The Soapbox: Of Little Girls And LEGOs
You can’t walk through my home barefoot without stepping on a colorful, sharp piece of plastic at least once. Yes, we are one of the families that helps ensure that Lego’s sales and profits continue to rise in an economy where many toy manufacturers are struggling.
And apparently, we’re not the only ones: Lego is crediting a recent boost in sales to a bunch of new customers — specifically, girls. The 36 percent profit seen in the first half of 2012 is being attributed to Lego’s newest line, Lego Friends, which is targeted towards little girls. Lego Friends includes “Lady Fig” (lady figurine) characters that accompany a variety of sets from a beauty shop to a café, all heavily saturated in pink. Lego Friends are a departure in how Lego has marketed their building blocks toward girls in the past, despite the paltry representations of girls seen before. I can’t be the only one who remembers this ad from the 1980s?

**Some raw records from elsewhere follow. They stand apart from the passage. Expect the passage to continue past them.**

(** * The star-registry blockchain of [src/blockchain.js]

    A shallow embedding of the [Blockchain] class: the chain array and the
    height counter are an explicit ledger state, every method is a function
    from the ledger (and the clock readings it makes) to the outcome of the
    promise it returns and the ledger it leaves behind.

    Conventions of the embedding.
    - JavaScript strings are [string]s (code units below 256).
    - JavaScript numbers are exact integers plus [NaN]; that is what
      [parseInt] yields on every digit string below 2^53, which covers all
      timestamps in seconds or milliseconds.
    - [new Date().getTime()] is a parameter of the method that reads it.
    - [SHA256], [JSON.stringify] on a block, [bitcoinMessage.verify] and the
      payload codec are parameters (external libraries).
    - A method is run to quiescence: the event loop holds no other task of
      the ledger while a method is in flight (single writer).
    - Blocks are values: [_addBlock] is only ever handed a block its caller
      has just created, so that no two entries of the chain are one
      object. *)

From Stdlib Require Import ZArith List String Ascii Bool Lia.
Import ListNotations.

Local Open Scope string_scope.
Local Open Scope Z_scope.
(** * PhysiPro: authentication core

    A shallow embedding of the authentication core of the PhysiPro mobile
    client: the CPF validators ([utils/validators]), the session store
    ([services/auth-service.ts]), the auth reducer and the [useAuth] hook
    ([hooks/useAuth]) and the route guard ([navigation/AuthGuard]). *)

From Stdlib Require Import ZArith Lia Bool Ascii String List.
From stdpp Require Import base option list gmap strings.

Local Open Scope Z_scope.

(** ** JavaScript values used by the code *)

Module Js.

(** A JavaScript number that is either an exact integer or [NaN].  All
    numbers the validators compute are small integers, which IEEE doubles
    represent exactly; [None] is [NaN]. *)
Definition num := option Z.

Definition add (a b : num) : num :=
  match a, b with Some x, Some y => Some (x + y) | _, _ => None end.

Definition mul (a b : num) : num :=
  match a, b with Some x, Some y => Some (x * y) | _, _ => None end.

Definition sub (a b : num) : num :=
  match a, b with Some x, Some y => Some (x - y) | _, _ => None end.

(** [a % b]: the remainder has the sign of the dividend. *)
Definition rem (a b : num) : num :=
  match a, b with
  | Some x, Some y => if y =? 0 then None else Some (Z.rem x y)
  | _, _ => None
  end.

(** [a < b]: every comparison with [NaN] is false. *)
Definition lt (a b : num) : bool :=
  match a, b with Some x, Some y => x <? y | _, _ => false end.

(** [a === b] on numbers: [NaN] equals nothing, itself included. *)
Definition strict_eq (a b : num) : bool :=
  match a, b with Some x, Some y => x =? y | _, _ => false end.

(** [a !== b] is the negation of [===]. *)
Definition strict_ne (a b : num) : bool := negb (strict_eq a b).

(** The character class [\d] of a regular expression without the unicode
    flag: the ten ASCII digits. *)
Definition is_digit (c : ascii) : bool :=
  let n := nat_of_ascii c in (48 <=? n)%nat && (n <=? 57)%nat.

(** [s.replace(/\D/g, '')]: drop every character that is not a digit. *)
Fixpoint replace_nondigits (s : string) : string :=
  match s with
  | EmptyString => EmptyString
  | String c r =>
      if is_digit c then String c (replace_nondigits r)
      else replace_nondigits r
  end.

(** [s.charAt(i)]: the character at index [i]; [None] stands for the empty
    string that [charAt] returns out of range. *)
Definition charAt (s : string) (i : nat) : option ascii := String.get i s.

(** [parseInt] on the result of [charAt], a string of at most one
    character: a digit gives its value, anything else (the empty string
    too) gives [NaN]. *)
Definition parseInt (c : option ascii) : num :=
  match c with
  | Some a =>
      if is_digit a then Some (Z.of_nat (nat_of_ascii a) - 48) else None
  | None => None
  end.

(** [s.slice(a, b)] for indices [0 <= a <= b]: the characters from [a] up to
    [b] (excluded), fewer when the string ends before. *)
Definition slice (s : string) (a b : nat) : string :=
  String.substring a (b - a) s.

(** [s.slice(a)]: the characters from [a] to the end. *)
Definition slice_from (s : string) (a : nat) : string :=
  String.substring a (String.length s - a) s.

(** [s.substring(1)]: the string without its first character.  Strings are
    modelled by their bytes; the paths this is applied to begin with the
    ASCII character ['/']. *)
Definition substring1 (s : string) : string :=
  match s with EmptyString => EmptyString | String _ r => r end.

(** [s.length]: the number of UTF-16 code units of the text, read off its
    UTF-8 bytes: one for an ASCII byte and for the lead byte of a two- or
    three-byte sequence, two (a surrogate pair) for the lead byte of a
    four-byte sequence, none for a continuation byte. *)
Definition code_units (c : ascii) : nat :=
  let n := nat_of_ascii c in
  if (n <? 128)%nat then 1%nat
  else if (n <? 192)%nat then 0%nat
  else if (n <? 240)%nat then 1%nat
  else 2%nat.

Fixpoint length_utf16 (s : string) : nat :=
  match s with
  | EmptyString => 0%nat
  | String c r => (code_units c + length_utf16 r)%nat
  end.

(** The character class [[a-zA-Z]]. *)
Definition is_letter (c : ascii) : bool :=
  let n := nat_of_ascii c in
  ((65 <=? n)%nat && (n <=? 90)%nat) || ((97 <=? n)%nat && (n <=? 122)%nat).

(** [/[...]/.test(s)] for a single character class: some character of the
    string is in the class. *)
Fixpoint test_class (p : ascii -> bool) (s : string) : bool :=
  match s with
  | EmptyString => false
  | String c r => p c || test_class p r
  end.

End Js.

(** ** utils/validators *)

Module Validators.

Fixpoint all_chars_eq (c : ascii) (s : string) : bool :=
  match s with
  | EmptyString => true
  | String c' r => Ascii.eqb c' c && all_chars_eq c r
  end.

(** [/^(\d)\1+$/.test(s)]: a digit followed by one or more copies of
    itself, and nothing else. *)
Definition same_digit_repeated (s : string) : bool :=
  match s with
  | String c (String _ _ as r) => Js.is_digit c && all_chars_eq c r
  | _ => false
  end.

(** The loop [for (let i = 0; i < n; i++) sum += parseInt(cleanCpf.charAt(i)) * (w - i)]
    started with [sum = 0]. *)
Definition weighted_sum (cleanCpf : string) (n : nat) (w : Z) : Js.num :=
  fold_left
    (fun sum i =>
       Js.add sum
         (Js.mul (Js.parseInt (Js.charAt cleanCpf i)) (Some (w - Z.of_nat i))))
    (seq 0 n) (Some 0).

(** [remainder < 2 ? 0 : 11 - remainder] *)
Definition check_digit_of (remainder : Js.num) : Js.num :=
  if Js.lt remainder (Some 2) then Some 0 else Js.sub (Some 11) remainder.

Definition isCpfValid (cpf : string) : bool :=
  let cleanCpf := Js.replace_nondigits cpf in
  if negb (String.length cleanCpf =? 11)%nat then false
  else if same_digit_repeated cleanCpf then false
  else
    let sum := weighted_sum cleanCpf 9 10 in
    let remainder := Js.rem sum (Some 11) in
    let firstCheckDigit := check_digit_of remainder in
    if Js.strict_ne (Js.parseInt (Js.charAt cleanCpf 9)) firstCheckDigit
    then false
    else
      let sum := weighted_sum cleanCpf 10 11 in
      let remainder := Js.rem sum (Some 11) in
      let secondCheckDigit := check_digit_of remainder in
      Js.strict_eq (Js.parseInt (Js.charAt cleanCpf 10)) secondCheckDigit.

Definition formatCpf (cpf : string) : string :=
  let cleanCpf := Js.replace_nondigits cpf in
  if (String.length cleanCpf <=? 3)%nat then cleanCpf
  else if (String.length cleanCpf <=? 6)%nat then
    Js.slice cleanCpf 0 3 +:+ "." +:+ Js.slice_from cleanCpf 3
  else if (String.length cleanCpf <=? 9)%nat then
    Js.slice cleanCpf 0 3 +:+ "." +:+ Js.slice cleanCpf 3 6 +:+ "."
      +:+ Js.slice_from cleanCpf 6
  else
    Js.slice cleanCpf 0 3 +:+ "." +:+ Js.slice cleanCpf 3 6 +:+ "."
      +:+ Js.slice cleanCpf 6 9 +:+ "-" +:+ Js.slice cleanCpf 9 11.

Definition isPasswordValid (password : string) : bool :=
  (6 <=? Js.length_utf16 password)%nat
  && Js.test_class Js.is_letter password
  && Js.test_class Js.is_digit password.

End Validators.

(** ** Regular expressions without captures *)

Module Regex.

(** The expressions the validators use: character classes, sequence and
    repetition; [Void] and [Alt] are what their derivatives add. *)
Inductive t :=
| Void
| Eps
| Class (p : ascii -> bool)
| Cat (a b : t)
| Alt (a b : t)
| Star (a : t).

(** [a+] *)
Definition Plus (a : t) : t := Cat a (Star a).

(** [a{2,}] *)
Definition AtLeast2 (a : t) : t := Cat a (Cat a (Star a)).

Fixpoint nullable (r : t) : bool :=
  match r with
  | Void => false
  | Eps => true
  | Class _ => false
  | Cat a b => nullable a && nullable b
  | Alt a b => nullable a || nullable b
  | Star _ => true
  end.

(** What is left to match once the character [c] is read. *)
Fixpoint deriv (c : ascii) (r : t) : t :=
  match r with
  | Void => Void
  | Eps => Void
  | Class p => if p c then Eps else Void
  | Cat a b =>
      if nullable a then Alt (Cat (deriv c a) b) (deriv c b)
      else Cat (deriv c a) b
  | Alt a b => Alt (deriv c a) (deriv c b)
  | Star a => Cat (deriv c a) (Star a)
  end.

(** [/^r$/.test(s)]: the whole string matches. *)
Fixpoint test (r : t) (s : string) : bool :=
  match s with
  | EmptyString => nullable r
  | String c rest => test (deriv c r) rest
  end.

End Regex.

Module EmailValidator.

Definition is_char (x : ascii) (c : ascii) : bool := Ascii.eqb c x.
(** * CURdashboard

    A shallow embedding of the Go programs of the repository that carry
    its logic:

    - [costcli] (package main): the Athena query driver [sendQuery], the tag
      resolver [findExact] / [findRegex] / [findTagMatch], the aggregator
      [processResults], the RI allocator [processRIUsage], the report
      printer [printResults] and the column list that [main] builds;
    - [curconvert]: [NewCurConvert] and the setters, the manifest column
      loop of [ParseCur], and the conversion of a report file by
      [DownloadCur], [ParquetCur], [UploadCur] and [CleanCur];
    - [analyzeCUR] (package main): its own [sendQuery], [createAthenaTable]
      and [sendMetric].

    Go maps are [gmap]s, slices are lists, [(value, error)] results are a sum
    type.  What the programs take from the Go standard library and from the
    AWS SDK (float64 arithmetic, strconv, math.Round, fmt, regexp, unicode,
    the Athena client) is an interface here, with reference instances used
    to run the definitions on concrete inputs. *)

From Stdlib Require Import ZArith QArith Qround Qabs Qcanon String Ascii List Floats Lia.
From stdpp Require Import gmap strings list fin_maps sorting pretty.
(** The copy constructor allocates a fresh buffer with the same elements. *)
Lemma Vector_copy_spec h other xs :
  holds h other xs →
  let l := fresh (dom h) in
  Vector_copy other h
  = (Ok {| _elem := Some l; _size := _size other |}, <[l := Some <$> xs]> h).
Proof.
  intros Hxs l. pose proof (holds_length _ _ _ Hxs) as Hn.
  unfold Vector_copy, bind, new_array. fold l.
  rewrite (for_range_store l (fun i => nth i xs T0) _ h (_size other) 0
             (replicate (_size other) None)).
  - unfold ret. do 3 f_equal. simpl. f_equal. rewrite <- Hn.
    apply seq_lookup_fmap. intros i x. apply nth_lookup_Some.
  - by rewrite length_replicate.
  - intros j cells' Hj Hlen _.
    rewrite (load_holds _ other xs j (nth j xs T0)).
    + apply store_insert. lia.
    + apply holds_insert_fresh; [apply fresh_lookup|done].
    + apply lookup_nth. lia.
Qed.

(** The random-fill constructor on a supported element type: a fresh buffer
    holding the values drawn, in order. *)
Lemma Vector_random_spec h gen n lo hi :
  is_integral || is_floating_point = true →
  let l := fresh (dom h) in
  Vector_random gen n lo hi h
  = (Ok {| _elem := Some l; _size := n |}, <[l := Some <$> draws gen n lo hi]> h).
Proof.
  intros Hty l. unfold Vector_random, bind, new_array, draws. fold l.
  destruct is_integral; [|destruct is_floating_point; [|done]].
  - rewrite (for_range_store l (uniform_int_distribution gen lo hi) _ h n 0
               (replicate n None)); [done|by rewrite length_replicate|].
    intros j cells' Hj Hlen _. apply store_insert. lia.
  - rewrite (for_range_store l (uniform_real_distribution gen lo hi) _ h n 0
               (replicate n None)); [done|by rewrite length_replicate|].
    intros j cells' Hj Hlen _. apply store_insert. lia.
Qed.
(** ** resetCaches: pruning and reuse *)

(** C3: after [resetCaches] returns, a node of the subtree below the
    owner has a cache in the collection exactly when it has, at the current
    time with the frame of this key, a mesh with more than zero vertices. *)
Theorem resetCaches_prunes (P : Project) (s : State) (aOwner : ObjectNode) :
  wfState s →
  ∃ s', resetCaches P s aOwner = Ok s' ∧
        ∀ n, n ∈ iterate aOwner →
             (∃ a, a ∈ mCaches s' ∧ nodeAt (heap s') a = Some (Some n)) ↔
             (∃ mesh,
                 getAreaMesh P n (setFrame (currentTimeInfo P) (frame s'))
                 = Some mesh ∧ (0 < vertexCount mesh)%Z).
Proof.
  intros Hwf.
  destruct (resetCaches_spec P s aOwner Hwf)
    as (s' & Hrun & _ & Hframe & _ & _ & Hmap).
  exists s'. split; [done|]. intros n Hn.
  rewrite <- (hasVertices_mesh P s' n), (hasVertices_frame P s s' n Hframe).
  split.
  - intros (a & Ha & Hnode).
    destruct (elem_of_map_nodeAt _ _ _ _ Hmap Ha) as (m & Hm & Hnode').
    rewrite Hnode in Hnode'. injection Hnode' as <-.
    by apply list_elem_of_filter in Hm as [? _].
  - intros Hv. apply (nodeAt_map_elem _ _ _ _ Hmap).
    by apply list_elem_of_filter.
Qed.

Lemma resetCaches_prunes_witness :
  wfState freshKey ∧
  ∃ s', resetCaches demoProject freshKey demoScene = Ok s' ∧
        ∀ n, n ∈ iterate demoScene →
             (∃ a, a ∈ mCaches s' ∧ nodeAt (heap s') a = Some (Some n)) ↔
             (∃ mesh,
                 getAreaMesh demoProject n
                   (setFrame (currentTimeInfo demoProject) (frame s'))
                 = Some mesh ∧ (0 < vertexCount mesh)%Z).
Proof.
  split; [exact freshKey_wf|].
  exact (resetCaches_prunes demoProject freshKey demoScene freshKey_wf).
Defined.

(** C4: a second [resetCaches] with the same owner on an unchanged
    project keeps the very same cache objects: the collection holds the
    same pointers in the same order, nothing was allocated and nothing was
    deleted in between, so every cache a node holds afterwards is the
    object it held before. *)
Theorem resetCaches_twice_reuses (P : Project) (s : State) (aOwner : ObjectNode) :
  wfState s →
  ∃ s1 s2, resetCaches P s aOwner = Ok s1 ∧
           resetCaches P s1 aOwner = Ok s2 ∧
           mCaches s2 = mCaches s1 ∧
           nextAddr s2 = nextAddr s1 ∧
           dom (heap s2) = dom (heap s1) ∧
           ∀ a n, a ∈ mCaches s2 → nodeAt (heap s2) a = Some (Some n) →
                  a ∈ mCaches s1 ∧ nodeAt (heap s1) a = Some (Some n).
Proof.
  intros Hwf.
  destruct (resetCaches_spec P s aOwner Hwf)
    as (s1 & Hrun1 & Hwf1 & Hframe & _ & _ & Hmap).
  destruct (resetCaches_spec P s1 aOwner Hwf1) as (s2 & Hrun2 & _).
  exists s1, s2. split; [done|]. split; [done|].
  assert (Hre : collectValid P s1 (iterate aOwner) [] =
                (withCaches s1 [], [] ++ mCaches s1)).
  { apply collectValid_reuse. rewrite Hmap.
    apply (f_equal (map _)), list_filter_iff. intros n.
    by rewrite (hasVertices_frame P s s1 n Hframe). }
  unfold resetCaches in Hrun2. rewrite Hre in Hrun2. cbn in Hrun2.
  apply updateCaches_inv in Hrun2 as (_ & _ & E3 & _ & E5 & E6 & E7 & _).
  cbn in *. split_and!; try done.
  intros a n Ha Hn. rewrite E3 in Ha. by rewrite <- E7.
Qed.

I wish LEGO had appealed to the universal love that kids have for building things. Instead, the company’s girl-centric line relied more on stereotypes than anything else, and it seems to have succeeded, at least in terms of profit. When the Lady Figs made their debut last December, many folks, including me, had something to say about them, and it wasn’t very positive. In fact, the activist group SPARK Movement created a Change.org petition requesting that Lego stop “selling out girls!” Many folks felt that Lego was playing into tired gender stereotypes and using them to box girls further in with a product that has always felt gender neutral — which, for many, was its biggest appeal. With it’s “Beauty in Building” logo and array of cartoonized lithe, giggly (and incredibly touchy-feely, according to the page that welcomes you) Lady Figs, Lego Friends seems to be as far removed from the company’s traditional roots as possible.
To be clear, there is nothing wrong with offering pink or purple Legos along with the usual mix of colors in hopes of appealing to a larger consumer base. I may even know of a few boys who would love to include pink Legos in their play! But why not work harder at marketing traditional LEGO sets to girls instead of creating a whole brand new line that relies on traditional gender stereotypes? And yes, that’s exactly what they were doing: according to BusinessWeek, LEGO’s market research manager Hanne Groth found that “the greatest concern for girls really was beauty,” prompting the company to create and market their pretty and pink LEGO Friends line to girls.
I wonder how we got to a place where girls are so concerned with beauty at such a young age. It’s a shame that toys like this only further promote those concerns in girls. What a shame that instead of bothering to question it, Lego decided to capitalize on it with their pink and frilly line. It should also be noted that while the bricks from the LEGO Friends line are interchangeable with regular LEGOs, the Lady Figs (which are much more svelte than the originals) do not fit with original mini figs (miniature figurines), making it tricky to meld the two worlds.
There may be a bit of hope on the horizon: a quick glimpse at Lego’s latest catalog shows that they’ve removed some of the more gender stereotyped LEGO Friends sets — like the spa set — and have replaced them with more active — and frankly, more interesting —sets like camping, treehouses, and horseback riding. LEGO may still insist on separate marketing toward girls. But at least they’ve acknowledged the frustrations and anger of some of their fans over the LEGO Friends line.
Avital Norman Nathman is a blogger at The Mamafesto.